The study, published by Piyanat Wangsawatwong (Barrow Neurological Institute, St. Joseph’s Hospital and Medical Centre, Phoenix, USA) et al, was designed to investigate the differences in adjacent segment mobility among three types of lateral interbody fusion (LIF) technique: lateral lumbar interbody fusion (LLIF), transforaminal lumbar interbody fusion (TLIF), and posterior lumbar interbody fusion (PLIF).
According to the researchers, previous studies have concluded that LLIF, TLIF, and PLIF with posterior pedicle screw-rod fixation (PSR) “provide equivalent stability in cadaveric specimens and are comparable in fusion rate and functional outcome”.
However, long-term complications, such as adjacent segment degeneration associated with each type of interbody device, “are currently unclear” and “little is known about the biomechanical effects of interbody fusion technique on the mobility of adjacent segments”, they add.
Normalised range of motion (ROM) data at the levels adjacent to L3–L4 PSR fixation with the three different types of lumbar interbody fusion approaches were analysed in the study. Intact (n= 21) and instrumented (n= 7) L2–L5 cadaveric specimens were tested multidirectionally under pure moment loading (7.5 Nm). Analysis of variance of adjacent segment ROM among the groups was performed. Statistical significance was set at p<0.05.
Findings showed that normalised ROM was significantly greater with PLIF than with LLIF in all directions at both proximal and distal adjacent segments (p≤0.02) except for axial rotation at the distal adjacent segment (p=0.07).
TLIF also had greater normalised ROM than LLIF during lateral bending at the proximal adjacent segment (p=0.008) and during flexion, extension, and lateral bending at the distal adjacent segment (p≤0.03). Normalised ROM was not significantly different between PLIF and TLIF.
Speaking to Spinal News International, Wangsawatwong said: “Previously, most of the studies about the differences of LIF techniques focused on the fusion level stability. This study demonstrated that the adjacent segment stability is also influenced by the LIF techniques.
“We hypothesised that the differences between LIF procedures, including inherent tissue dissection, the shapes and sizes of interbody devices, and their placement affect the alignment of the fusion segment, which could affect the motion of adjacent segments.

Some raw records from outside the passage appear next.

(* ===== verification/SmtpLineReader.v ===== *)
(** * SmtpLineReader: the strict byte-level line reader of packages/smtp-proto/src/line-reader.ts

    The reader is a record; [push], [startData], [discardPending] and [next] are its methods.
    [scanCommand] and [scanData] are the two inner loops. *)
From S2P Require Import Prelude.

Inductive LineError := Bare_lf | Bare_cr | Line_too_long.
Inductive DataRejection := Rej_bare_lf | Rej_bare_cr | Rej_nul | Rej_too_large.

#[export] Instance LineError_eq_dec : EqDecision LineError.
Proof. solve_decision. Defined.
#[export] Instance DataRejection_eq_dec : EqDecision DataRejection.
Proof. solve_decision. Defined.

Inductive LineReaderEvent :=
| EvLine (line : bytes)
| EvLineError (error : LineError)
| EvData (chunk : bytes)
| EvDataRejected (reason : DataRejection)
| EvDataEnd (size : Z) (rejection : option DataRejection).

#[export] Instance LineReaderEvent_eq_dec : EqDecision LineReaderEvent.
Proof. solve_decision. Defined.

Definition DEFAULT_MAX_LINE_LENGTH : nat := 2048.
Definition CR_BUF : bytes := [CR].

Inductive DataState := DsLineStart | DsMid | DsCR | DsDot | DsDotCR.
Inductive ReaderMode := Command | Data.

#[export] Instance DataState_eq_dec : EqDecision DataState.
Proof. solve_decision. Defined.
#[export] Instance ReaderMode_eq_dec : EqDecision ReaderMode.
Proof. solve_decision. Defined.

(** The private fields of the class. [maxSize = None] is [Number.POSITIVE_INFINITY]; [lineBuf] is
    the fixed buffer of [maxLineLength] octets, of which the first [lineLen] are in use. *)
Record SmtpLineReader := mkReader {
  maxLineLength : nat;
  queue : list bytes;
  offset : nat;
  events : list LineReaderEvent;
  mode : ReaderMode;
  lineBuf : bytes;
  lineLen : nat;
  cmdCR : bool;
  discarding : bool;
  ds : DataState;
  size : Z;
  maxSize : option Z;
  rejection : option DataRejection;
  rejectionReported : bool;
  maxBufferedBytes : Z
}.

Definition set_queue q r := mkReader (maxLineLength r) q (offset r) (events r) (mode r) (lineBuf r)
  (lineLen r) (cmdCR r) (discarding r) (ds r) (size r) (maxSize r) (rejection r)
  (rejectionReported r) (maxBufferedBytes r).
Definition set_offset o r := mkReader (maxLineLength r) (queue r) o (events r) (mode r) (lineBuf r)
  (lineLen r) (cmdCR r) (discarding r) (ds r) (size r) (maxSize r) (rejection r)
  (rejectionReported r) (maxBufferedBytes r).
Definition set_events e r := mkReader (maxLineLength r) (queue r) (offset r) e (mode r) (lineBuf r)
  (lineLen r) (cmdCR r) (discarding r) (ds r) (size r) (maxSize r) (rejection r)
  (rejectionReported r) (maxBufferedBytes r).
Definition set_mode m r := mkReader (maxLineLength r) (queue r) (offset r) (events r) m (lineBuf r)
  (lineLen r) (cmdCR r) (discarding r) (ds r) (size r) (maxSize r) (rejection r)
  (rejectionReported r) (maxBufferedBytes r).
Definition set_line b n r := mkReader (maxLineLength r) (queue r) (offset r) (events r) (mode r) b
  n (cmdCR r) (discarding r) (ds r) (size r) (maxSize r) (rejection r)
  (rejectionReported r) (maxBufferedBytes r).
Definition set_cmdCR c r := mkReader (maxLineLength r) (queue r) (offset r) (events r) (mode r)
  (lineBuf r) (lineLen r) c (discarding r) (ds r) (size r) (maxSize r) (rejection r)
  (rejectionReported r) (maxBufferedBytes r).
Definition set_discarding d r := mkReader (maxLineLength r) (queue r) (offset r) (events r) (mode r)
  (lineBuf r) (lineLen r) (cmdCR r) d (ds r) (size r) (maxSize r) (rejection r)
  (rejectionReported r) (maxBufferedBytes r).
Definition set_ds d r := mkReader (maxLineLength r) (queue r) (offset r) (events r) (mode r)
  (lineBuf r) (lineLen r) (cmdCR r) (discarding r) d (size r) (maxSize r) (rejection r)
  (rejectionReported r) (maxBufferedBytes r).
Definition set_size s r := mkReader (maxLineLength r) (queue r) (offset r) (events r) (mode r)
  (lineBuf r) (lineLen r) (cmdCR r) (discarding r) (ds r) s (maxSize r) (rejection r)
  (rejectionReported r) (maxBufferedBytes r).
Definition set_maxSize m r := mkReader (maxLineLength r) (queue r) (offset r) (events r) (mode r)
  (lineBuf r) (lineLen r) (cmdCR r) (discarding r) (ds r) (size r) m (rejection r)
  (rejectionReported r) (maxBufferedBytes r).
Definition set_rejection x r := mkReader (maxLineLength r) (queue r) (offset r) (events r) (mode r)
  (lineBuf r) (lineLen r) (cmdCR r) (discarding r) (ds r) (size r) (maxSize r) x
  (rejectionReported r) (maxBufferedBytes r).
Definition set_rejectionReported x r := mkReader (maxLineLength r) (queue r) (offset r) (events r)
  (mode r) (lineBuf r) (lineLen r) (cmdCR r) (discarding r) (ds r) (size r) (maxSize r)
  (rejection r) x (maxBufferedBytes r).
Definition set_maxBuffered x r := mkReader (maxLineLength r) (queue r) (offset r) (events r)
  (mode r) (lineBuf r) (lineLen r) (cmdCR r) (discarding r) (ds r) (size r) (maxSize r)
  (rejection r) (rejectionReported r) x.

(** ** Operations *)

(** [new SmtpLineReader(options)]. *)
Definition newReader (maxLine : option nat) : SmtpLineReader :=
  let m := default DEFAULT_MAX_LINE_LENGTH maxLine in
  mkReader m [] 0 [] Command (replicate m 0) 0 false false DsLineStart 0 None None false 0.

(** [get bufferedBytes()]. *)
Definition bufferedBytes (r : SmtpLineReader) : Z :=
  fold_left (fun n b => n + Z.of_nat (length b)) (queue r)
    (Z.of_nat (lineLen r) - Z.of_nat (offset r)).

Definition push (chunk : bytes) (r : SmtpLineReader) : SmtpLineReader :=
  match chunk with
  | [] => r
  | _ =>
      let r := set_queue (queue r ++ [chunk]) r in
      let held := bufferedBytes r in
      if held >? maxBufferedBytes r then set_maxBuffered held r else r
  end.

(** [None] is the thrown [Error]. *)
Definition startData (max : option Z) (r : SmtpLineReader) : option SmtpLineReader :=
  if bool_decide (mode r <> Command) || negb (Nat.eqb (lineLen r) 0) || cmdCR r || discarding r
  then None
  else Some (set_rejectionReported false (set_rejection None (set_maxSize max
               (set_size 0 (set_ds DsLineStart (set_mode Data r)))))).

(** Returns the number of octets discarded. *)
Definition discardPending (r : SmtpLineReader) : Z * SmtpLineReader :=
  let n := fold_left (fun n b => n + Z.of_nat (length b)) (queue r)
             (- Z.of_nat (offset r) + Z.of_nat (lineLen r)) in
  (n, set_mode Command (set_discarding false (set_cmdCR false (set_line (lineBuf r) 0
        (set_events [] (set_offset 0 (set_queue [] r))))))).

Definition lineError (e : LineError) (r : SmtpLineReader) : LineReaderEvent * SmtpLineReader :=
  (EvLineError e, set_line (lineBuf r) 0 (set_discarding true r)).

(** The loop of [scanCommand]: [rest] is [buf] from [this.offset] on. *)
Fixpoint scanCommand_loop (rest : bytes) (r : SmtpLineReader)
    : option LineReaderEvent * SmtpLineReader :=
  match rest with
  | [] => (None, r)
  | b :: rest =>
      let r := set_offset (S (offset r)) r in
      if cmdCR r then
        let r := set_cmdCR false r in
        if b =? LF then
          if discarding r then
            scanCommand_loop rest (set_line (lineBuf r) 0 (set_discarding false r))
          else
            (Some (EvLine (take (lineLen r) (lineBuf r))), set_line (lineBuf r) 0 r)
        else
          let r := if b =? CR then set_cmdCR true r else r in
          if negb (discarding r) then
            let (ev, r) := lineError Bare_cr r in (Some ev, r)
          else scanCommand_loop rest r
      else if b =? CR then scanCommand_loop rest (set_cmdCR true r)
      else if b =? LF then
        if negb (discarding r) then
          let (ev, r) := lineError Bare_lf r in (Some ev, r)
        else scanCommand_loop rest r
      else if discarding r then scanCommand_loop rest r
      else if (maxLineLength r <=? lineLen r)%nat then
        let (ev, r) := lineError Line_too_long r in (Some ev, r)
      else
        scanCommand_loop rest
          (set_line (<[lineLen r := b]> (lineBuf r)) (S (lineLen r)) r)
  end.

Definition scanCommand (buf : bytes) (r : SmtpLineReader)
    : option LineReaderEvent * SmtpLineReader :=
  scanCommand_loop (drop (offset r) buf) r.

Definition reject (reason : DataRejection) (r : SmtpLineReader) : SmtpLineReader :=
  match rejection r with None => set_rejection (Some reason) r | Some _ => r end.

Definition exceeds (n : Z) (max : option Z) : bool :=
  match max with None => false | Some m => n >? m end.

Definition emit (segment : bytes) (r : SmtpLineReader) : SmtpLineReader :=
  match segment with
  | [] => r
  | _ =>
      let r := set_size (size r + Z.of_nat (length segment)) r in
      let r := if exceeds (size r) (maxSize r) then reject Rej_too_large r else r in
      match rejection r with
      | Some _ => r
      | None => set_events (events r ++ [EvData segment]) r
      end
  end.

(** The labelled [for] loop of [scanData]: [rest] is [buf] from [i] on. The result is the final
    [(i, runStart, ended)] with the reader. *)
Fixpoint scanData_loop (buf rest : bytes) (i runStart : nat) (r : SmtpLineReader)
    : nat * nat * bool * SmtpLineReader :=
  match rest with
  | [] => (i, runStart, false, r)
  | b :: rest =>
      if bool_decide (ds r = DsLineStart) && (b =? DOT) then
        let r := emit (sub buf runStart i) r in
        scanData_loop buf rest (S i) (S i) (set_ds DsDot r)
      else
        match ds r with
        | DsLineStart | DsMid =>
            if b =? CR then scanData_loop buf rest (S i) runStart (set_ds DsCR r)
            else
              let r := if b =? LF then reject Rej_bare_lf r
                       else if b =? NUL then reject Rej_nul r else r in
              scanData_loop buf rest (S i) runStart (set_ds DsMid r)
        | DsCR =>
            if b =? LF then scanData_loop buf rest (S i) runStart (set_ds DsLineStart r)
            else if b =? CR then scanData_loop buf rest (S i) runStart (reject Rej_bare_cr r)
            else
              let r := reject Rej_bare_cr r in
              let r := if b =? NUL then reject Rej_nul r else r in
              scanData_loop buf rest (S i) runStart (set_ds DsMid r)
        | DsDot =>
            if b =? CR then
              let r := emit (sub buf runStart i) r in
              scanData_loop buf rest (S i) (S i) (set_ds DsDotCR r)
            else
              let r := if b =? LF then reject Rej_bare_lf r
                       else if b =? NUL then reject Rej_nul r else r in
              scanData_loop buf rest (S i) runStart (set_ds DsMid r)
        | DsDotCR =>
            if b =? LF then (S i, runStart, true, r)
            else
              let r := emit CR_BUF (reject Rej_bare_cr r) in
              if b =? CR then scanData_loop buf rest (S i) runStart (set_ds DsCR r)
              else
                let r := if b =? NUL then reject Rej_nul r else r in
                scanData_loop buf rest (S i) runStart (set_ds DsMid r)
        end
  end.

Definition scanData (buf : bytes) (r : SmtpLineReader) : SmtpLineReader :=
  let i := offset r in
  let '(i, runStart, ended, r) := scanData_loop buf (drop i buf) i i r in
  let r := if ended then r else emit (sub buf runStart i) r in
  let r := set_offset i r in
  let r :=
    match rejection r with
    | Some reason =>
        if rejectionReported r then r
        else set_events (events r ++ [EvDataRejected reason]) (set_rejectionReported true r)
    | None => r
    end in
  if ended then
    set_maxSize None (set_mode Command
      (set_events (events r ++ [EvDataEnd (size r) (rejection r)]) r))
  else r.

(** The [for (;;)] of [next]; [None] when the fuel runs out. *)
Fixpoint next_loop (fuel : nat) (r : SmtpLineReader)
    : option (option LineReaderEvent * SmtpLineReader) :=
  match fuel with
  | O => None
  | S fuel =>
      match events r with
      | ev :: evs => Some (Some ev, set_events evs r)
      | [] =>
          match queue r with
          | [] => Some (None, r)
          | head :: tail =>
              if (length head <=? offset r)%nat then
                next_loop fuel (set_offset 0 (set_queue tail r))
              else
                match mode r with
                | Command =>
                    let (ev, r) := scanCommand head r in
                    match ev with
                    | Some ev => Some (Some ev, r)
                    | None => next_loop fuel r
                    end
                | Data => next_loop fuel (scanData head r)
                end
          end
      end
  end.

(** Each queued chunk takes at most one scan and one shift before the loop returns. *)
Definition next_fuel (r : SmtpLineReader) : nat := S (2 * length (queue r)).

Definition next (r : SmtpLineReader) : option LineReaderEvent * SmtpLineReader :=
  default (None, r) (next_loop (next_fuel r) r).

(** The caller's side of the protocol (the engine's [nextEvent]): pull events until [next] has
    none, then push the next chunk read from the socket. *)
Fixpoint nextFrom (chunks : list bytes) (r : SmtpLineReader)
    : option LineReaderEvent * SmtpLineReader * list bytes :=
  match next r with
  | (Some ev, r) => (Some ev, r, chunks)
  | (None, r) =>
      match chunks with
      | [] => (None, r, [])
      | c :: chunks => nextFrom chunks (push c r)
      end
  end.

(** ** The caller's DATA loop

    The [while (end === null)] loop of the session engine's [data]: events go to [on] until
    [data-end] arrives or the input is over. *)
Section ReadData.
Context {St : Type} (on : LineReaderEvent -> St -> St).

Inductive DataRead :=
| DataComplete (st : St) (size : Z) (rej : option DataRejection) (r : SmtpLineReader)
    (chunks : list bytes)
| DataClosed (st : St) (r : SmtpLineReader)
| DataOutOfFuel.

Fixpoint readData (fuel : nat) (chunks : list bytes) (r : SmtpLineReader) (st : St) : DataRead :=
  match fuel with
  | O => DataOutOfFuel
  | S fuel =>
      match nextFrom chunks r with
      | (None, r, _) => DataClosed st r
      | (Some (EvDataEnd size rej), r, chunks) => DataComplete st size rej r chunks
      | (Some ev, r, chunks) => readData fuel chunks r (on ev st)
      end
  end.
End ReadData.
Arguments DataRead : clear implicits.


(** Reading commands until the input runs dry, one event at a time. *)
Fixpoint readLines (fuel : nat) (chunks : list bytes) (r : SmtpLineReader)
    : list LineReaderEvent * SmtpLineReader :=
  match fuel with
  | O => ([], r)
  | S fuel =>
      match nextFrom chunks r with
      | (Some ev, r, chunks) => let (evs, r) := readLines fuel chunks r in (ev :: evs, r)
      | (None, r, _) => ([], r)
      end
  end.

“Although the etiology and progression of adjacent segment disease remains the focus of much research, it is plausible that changes in adjacent segment stability may be a risk factor for longer term progression and development of adjacent segment disease. Increased segmental range of motion for example, may increase or alter intervertebral disc stress in a manner that is adverse to biological health.”